Localization of RNAs to various subcellular destinations has emerged as a widely used mechanism that regulates a large proportion of transcripts in polarized cells. A number of methodologies have been developed that allow detection and imaging of RNAs at single-molecule resolution. However, methodologies to quantitatively describe RNA distributions are limited. Such approaches usually rely on the identification of cytoplasmic and nuclear boundaries which are used as reference points. Here, we describe an automated, interactive image analysis program that facilitates the accurate generation of cellular outlines from single cells and the subsequent calculation of metrics that quantify how a population of RNA molecules is distributed in the cell cytoplasm. We apply this analysis to mRNAs in mouse and human cells to demonstrate how these metrics can highlight differences in the distribution patterns of distinct RNA species. We further discuss considerations for the practical use of this tool. This program provides a way to facilitate and expedite the analysis of subcellular RNA localization for mechanistic and functional studies.

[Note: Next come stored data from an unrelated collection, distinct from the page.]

(** ** Stones of a reachable board *)

(** Every stone belongs to one of the two players; [last_move] is [-1]
    on the empty board and otherwise a cell that holds a stone of the
    player who is not to move. *)
Record stones_ok (b : Board) : Prop := mkStonesOk {
  stones_players : forall m p, states b !! m = Some p -> p ∈ players;
  stones_last :
    (last_move b = -1 /\ states b = ∅)
    \/ (last_move b ≠ -1
        /\ states b !! last_move b = Some (other_player (current_player b)))
}.

(** Some line of [k] cells on the board is held by player [p]. *)
Definition has_line_of (b : Board) (k p : Z) : Prop :=
  exists r c d,
    run_on_board (width b) (height b) r c d k
    /\ forall i, 0 <= i < k ->
         states b !! line_cell (width b) r c d i = Some p.

(** ** The counts of [check_forbidden_move] on one line *)





(** ** A game between two players: [Game.start_play] *)

(** How a call of [start_play] ends: with the winner it returns, or with
    an exception; in both cases [self.board] is left as given. *)
Inductive play_result : Type :=
| Played (winner : Z) (b : Board)
| Failed (e : exn) (b : Board).

Section Play.

(** The two players are outside the repository.  [get_action] reads the
    board and answers with a move (the probabilities it also returns are
    dropped by [start_play]), updating the player's own state;
    [set_player_ind] tells a player which of the two it is.  The
    printing done under [is_shown] has no effect on the board or the
    result, except for the look-up [players[winner]] in the message
    for a game with a winner. *)
Context {Agent1 Agent2 : Type}.
Variable get_action1 : Agent1 -> Board -> Z * Agent1.
Variable get_action2 : Agent2 -> Board -> Z * Agent2.
Variable set_player_ind1 : Z -> Agent1 -> Agent1.
Variable set_player_ind2 : Z -> Agent2 -> Agent2.
Variable set_order : gset Z -> list Z.

(** The [while True] loop of [start_play], cut at [fuel] turns. *)
Fixpoint play_loop (fuel : nat) (is_shown : bool) (a1 : Agent1) (a2 : Agent2)
    (b : Board) : option play_result :=
  match fuel with
  | O => None
  | S fuel =>
      let current_player := get_current_player b in
      if current_player =? player1 then
        let '(move, a1) := get_action1 a1 b in
        match do_move move b with
        | Raised e b => Some (Failed e b)
        | Done b =>
            match game_end_in (set_order (moved_set b)) b with
            | Exc e => Some (Failed e b)
            | Ret (true, winner) =>
                if is_shown && negb (winner =? -1)
                   && negb ((winner =? player1) || (winner =? player2))
                then Some (Failed KeyError b)
                else Some (Played winner b)
            | Ret (false, _) => play_loop fuel is_shown a1 a2 b
            end
        end
      else if current_player =? player2 then
        let '(move, a2) := get_action2 a2 b in
        match do_move move b with
        | Raised e b => Some (Failed e b)
        | Done b =>
            match game_end_in (set_order (moved_set b)) b with
            | Exc e => Some (Failed e b)
            | Ret (true, winner) =>
                if is_shown && negb (winner =? -1)
                   && negb ((winner =? player1) || (winner =? player2))
                then Some (Failed KeyError b)
                else Some (Played winner b)
            | Ret (false, _) => play_loop fuel is_shown a1 a2 b
            end
        end
      else Some (Failed KeyError b)
  end.

(** [Game.start_play(player1, player2, start_player, is_shown)]. *)
Definition start_play (a1 : Agent1) (a2 : Agent2) (start_player : Z)
    (is_shown : bool) (b : Board) : option play_result :=
  if negb ((start_player =? 0) || (start_player =? 1)) then
    Some (Failed PyException b)
  else
    match init_board start_player b with
    | Raised e b => Some (Failed e b)
    | Done b =>
        let a1 := set_player_ind1 player1 a1 in
        let a2 := set_player_ind2 player2 a2 in
        play_loop (S (length (availables b))) is_shown a1 a2 b
    end.

End Play.

(** A player with no state of its own that plays the first available
    move. *)
Definition first_move_player (a : unit) (b : Board) : Z * unit :=
  (match availables b with m :: _ => m | [] => 0 end, a).

(** * Properties *)

(** ** Helper lemmas on lists *)

Lemma list_remove_None (x : Z) (l : list Z) :
  list_remove x l = None <-> x ∉ l.
Proof.
  induction l as [|y l IH]; simpl.
  - split; [intros _; apply not_elem_of_nil | done].
  - destruct (Z.eqb_spec y x) as [->|Hne].
    + split; [done | intros H; exfalso; apply H; left].
    + destruct (list_remove x l) as [r|] eqn:E.
      * split; [done|]. intros H. exfalso.
        assert (x ∉ l) as Hl by (intros Hin; apply H; by right).
        apply IH in Hl. done.
      * split; [|done]. intros _ Hin.
        apply elem_of_cons in Hin as [->|Hin]; [done|].
        by apply (proj1 IH).
Qed.

Lemma list_remove_Some (x : Z) (l : list Z) :
  x ∈ l -> exists r, list_remove x l = Some r.
Proof.
  intros Hin. destruct (list_remove x l) as [r|] eqn:E; [by exists r|].
  apply list_remove_None in E. done.
Qed.

Lemma list_remove_length (x : Z) (l r : list Z) :
  list_remove x l = Some r -> length l = S (length r).
Proof.
  revert r. induction l as [|y l IH]; intros r; simpl; [done|].
  destruct (Z.eqb y x).
  - by intros [= ->].
  - destruct (list_remove x l) as [r'|]; [|done].
    intros [= <-]. simpl. f_equal. by apply IH.
Qed.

RNA 在各种亚细胞靶位的定位已成为一种广泛应用的调控机制,可调节大部分极化细胞中的转录本。已经开发出许多方法来实现单分子分辨率下的 RNA 检测和成像。然而,定量描述 RNA 分布的方法有限。此类方法通常依赖于鉴定细胞质和核的边界,这些边界被用作参考点。在这里,我们描述了一种自动化、交互式的图像分析程序,可从单个细胞中准确生成细胞轮廓,并随后计算度量值,以量化细胞细胞质中 RNA 分子的分布情况。我们将该分析应用于小鼠和人类细胞中的 mRNAs,以证明这些度量值如何突出不同 RNA 种类分布模式的差异。我们进一步讨论了该工具实际应用的注意事项。该程序为进行机制和功能研究的亚细胞 RNA 定位分析提供了一种便利和加速的方法。